Orange Ocean: Sechs Schiffen droht die Insolvenz

Orange Ocean: Sechs Schiffen droht die Insolvenz
15.04.2014411 Mal gelesen
Die Insolvenzwelle schlägt beim Emissionshaus Orange Ocean erbarmungslos zu: Gleich über sechs Schiffe wurde das vorläufige Insolvenzverfahren eröffnet.

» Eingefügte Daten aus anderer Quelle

Definition parseOperand (insideGroup : bool) (st : nat) (s : bytes) (c : byte) : P astNode :=
  if is_byte "(" c then parseGroup st
  else if is_byte "[" c then newFilterOnlyAtom st
  else if is_byte ")" c then
    fail_at st (st + 1) (msg (if insideGroup then "expected a selector" else "unexpected )"))
  else if is_byte "]" c || is_byte "," c then fail_at st (st + 1) (msgq "unexpected" [c])
  else if (is_byte "/" c || is_byte "+" c) && negb (hasJoinableOperator s) then
    fail_at st (st + 1) (msgq "unexpected" [c])
  else parseAtom.

Definition parsePrimary (insideGroup : bool) : P astNode :=
  skipSpace;; s ← remaining; st ← getPos;
  match s with
  | [] => fail_at st st (msg "expected a selector")
  | c :: _ =>
      current ← parseOperand insideGroup st s c;
      filters ← parseAttachedFilters;
      e ← getPos;
      let all := n_filters current ++ filters in
      if maxTermFilters <? length all then
        fail_at (start (n_span current)) e (msg "too many filters")
      else
        let sp := if bool_decide (filters = []) then n_span current
                  else mkSpan (start (n_span current)) e in
        mret (mkNode (n_kind current) (n_children current) all (n_atom current) sp)
  end.

Fixpoint parseMerge_loop (fuel : nat) (insideGroup : bool) (current : astNode) (terms : nat) : P astNode :=
  match fuel with
  | 0 => fun _ => Err OutOfFuel
  | S n =>
      skipSpace;; o ← peek;
      if closed insideGroup o || negb (isByte "+" o) then mret current
      else
        operator ← getPos;
        advance 1;; skipSpace;; o ← peek;
        if closed insideGroup o || isByte "+" o || isByte "/" o || isByte "," o then
          fail_at operator (operator + 1) (msgq "must be followed by a format selector" (lit "+"))
        else
          right ← parsePrimary insideGroup;
          current ← mergeNodes astMerge current right;
          if maxMergeTerms <? S terms then
            fail_at (start (n_span current)) (end_ (n_span current)) (msg "too many merge terms")
          else parseMerge_loop n insideGroup current (S terms)
  end.

Definition parseMerge (insideGroup : bool) : P astNode :=
  current ← parsePrimary insideGroup;
  parseMerge_loop (S (length input)) insideGroup current 1.

Fixpoint parseChoice_loop (fuel : nat) (insideGroup : bool) (current : astNode) (alternatives : nat)
  : P astNode :=
  match fuel with
  | 0 => fun _ => Err OutOfFuel
  | S n =>
      skipSpace;; o ← peek;
      if closed insideGroup o || negb (isByte "/" o) then mret current
      else
        operator ← getPos;
        advance 1;; skipSpace;; o ← peek;
        if closed insideGroup o || isByte "," o then mret current
        else if isByte "/" o then
          fail_at operator (operator + 1) (msgq "must be followed by a format selector" (lit "/"))
        else
          right ← parseMerge insideGroup;
          current ← mergeNodes astPickFirst current right;
          if maxAlternatives <? S alternatives then
            fail_at (start (n_span current)) (end_ (n_span current)) (msg "too many selector alternatives")
          else parseChoice_loop n insideGroup current (S alternatives)
  end.

Definition parseChoice (insideGroup : bool) : P astNode :=
  current ← parseMerge insideGroup;
  parseChoice_loop (S (length input)) insideGroup current 1.

Fixpoint parseComma_loop (fuel : nat) (insideGroup : bool) (outputs : list astNode) : P (list astNode) :=
  match fuel with
  | 0 => fun _ => Err OutOfFuel
  | S n =>
      skipSpace;; o ← peek;
      if closed insideGroup o || negb (isByte "," o) then mret outputs
      else
        operator ← getPos;
        advance 1;; skipSpace;; o ← peek;
        if closed insideGroup o then mret outputs
        else if isByte "," o then
          fail_at (operator + 1) (operator + 2) (msgq "must follow a format selector" (lit ","))
        else
          right ← parseChoice insideGroup;
          let outputs := outputs ++ [right] in
          if maxCommaOutputs <? length outputs then
            fail_at (first_start outputs) (last_end outputs) (msg "too many comma-separated outputs")
          else parseComma_loop n insideGroup outputs
  end.

Definition parseComma_at (insideGroup : bool) : P astNode :=
  first ← parseChoice insideGroup;
  outputs ← parseComma_loop (S (length input)) insideGroup [first];
  match outputs with
  | [only] => mret only
  | _ => newCommaNode outputs
  end.

End Levels.

(** [parseComma] with [levels] open parentheses to go *)
Fixpoint parseComma (levels : nat) (insideGroup : bool) : P astNode :=
  match levels with
  | 0 => fun _ => Err OutOfFuel
  | S n => parseComma_at (parseComma n true) insideGroup
  end.

Definition parseSelector_from : P astNode :=
  skipSpace;; o ← peek;
  if atEnd o then fail_at 0 (length input) (msg "selector is empty")
  else
    root ← parseComma (S maxNestingDepth) false;
    skipSpace;; s ← remaining; at_ ← getPos;
    match s with
    | [] => mret root
    | _ => fail_at at_ (at_ + runeWidth s) (msgq "unexpected text" (take (runeWidth s) s))
    end.

Definition parseSelectorAST : res astNode :=
  if (maxSelectorBytes <? zlen input)%Z then
    Err (selectorSyntax 0 (length input) (msg "selector exceeds size limit"))
  else
    '(root, _) ← parseSelector_from (mkParser 0 0 0);
    Ok root.

End Parser.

Nach Angaben von „Fonds professionell“ sind die Schiffe MS Lucia, MS Marietta Bolten, MS United Tristan Da Cunha, MS United Tambora, MS United Tronador und MS United Takawangha von der drohenden Pleite betroffen. Orange Ocean hatte die Schiffsfonds in den Jahren 2008 und 2009 emittiert.

mzs Rechtsanwälte vertritt bereits Dutzende Anleger von Fonds des Emissionshauses Orange Ocean. In vielen Fällen konnten bereits erfolgreich Verhandlungen mit den beratenden Banken geführt werden.

Von der anhaltenden Krise der Schifffahrt sind Bulker-Schiffe besonders hart getroffen. Niedrige Charterraten führten zu wirtschaftlichen Schwierigkeiten, die nun gleich bei sechs Schiffen von Orange Ocean die Insolvenz zur Folge haben könnten. „Insolvenzen bei Schiffsfonds sind in den vergangenen Monaten leider keine Seltenheit. Aber das ein Emissionshaus und damit auch die Anleger auf einen Schlag so hart getroffen werden, ist schon ungewöhnlich“, sagt Dr. Thomas Meschede, Fachanwalt für Bank- und Kapitalmarktrecht der Düsseldorfer Kanzlei mzs Rechtsanwälte.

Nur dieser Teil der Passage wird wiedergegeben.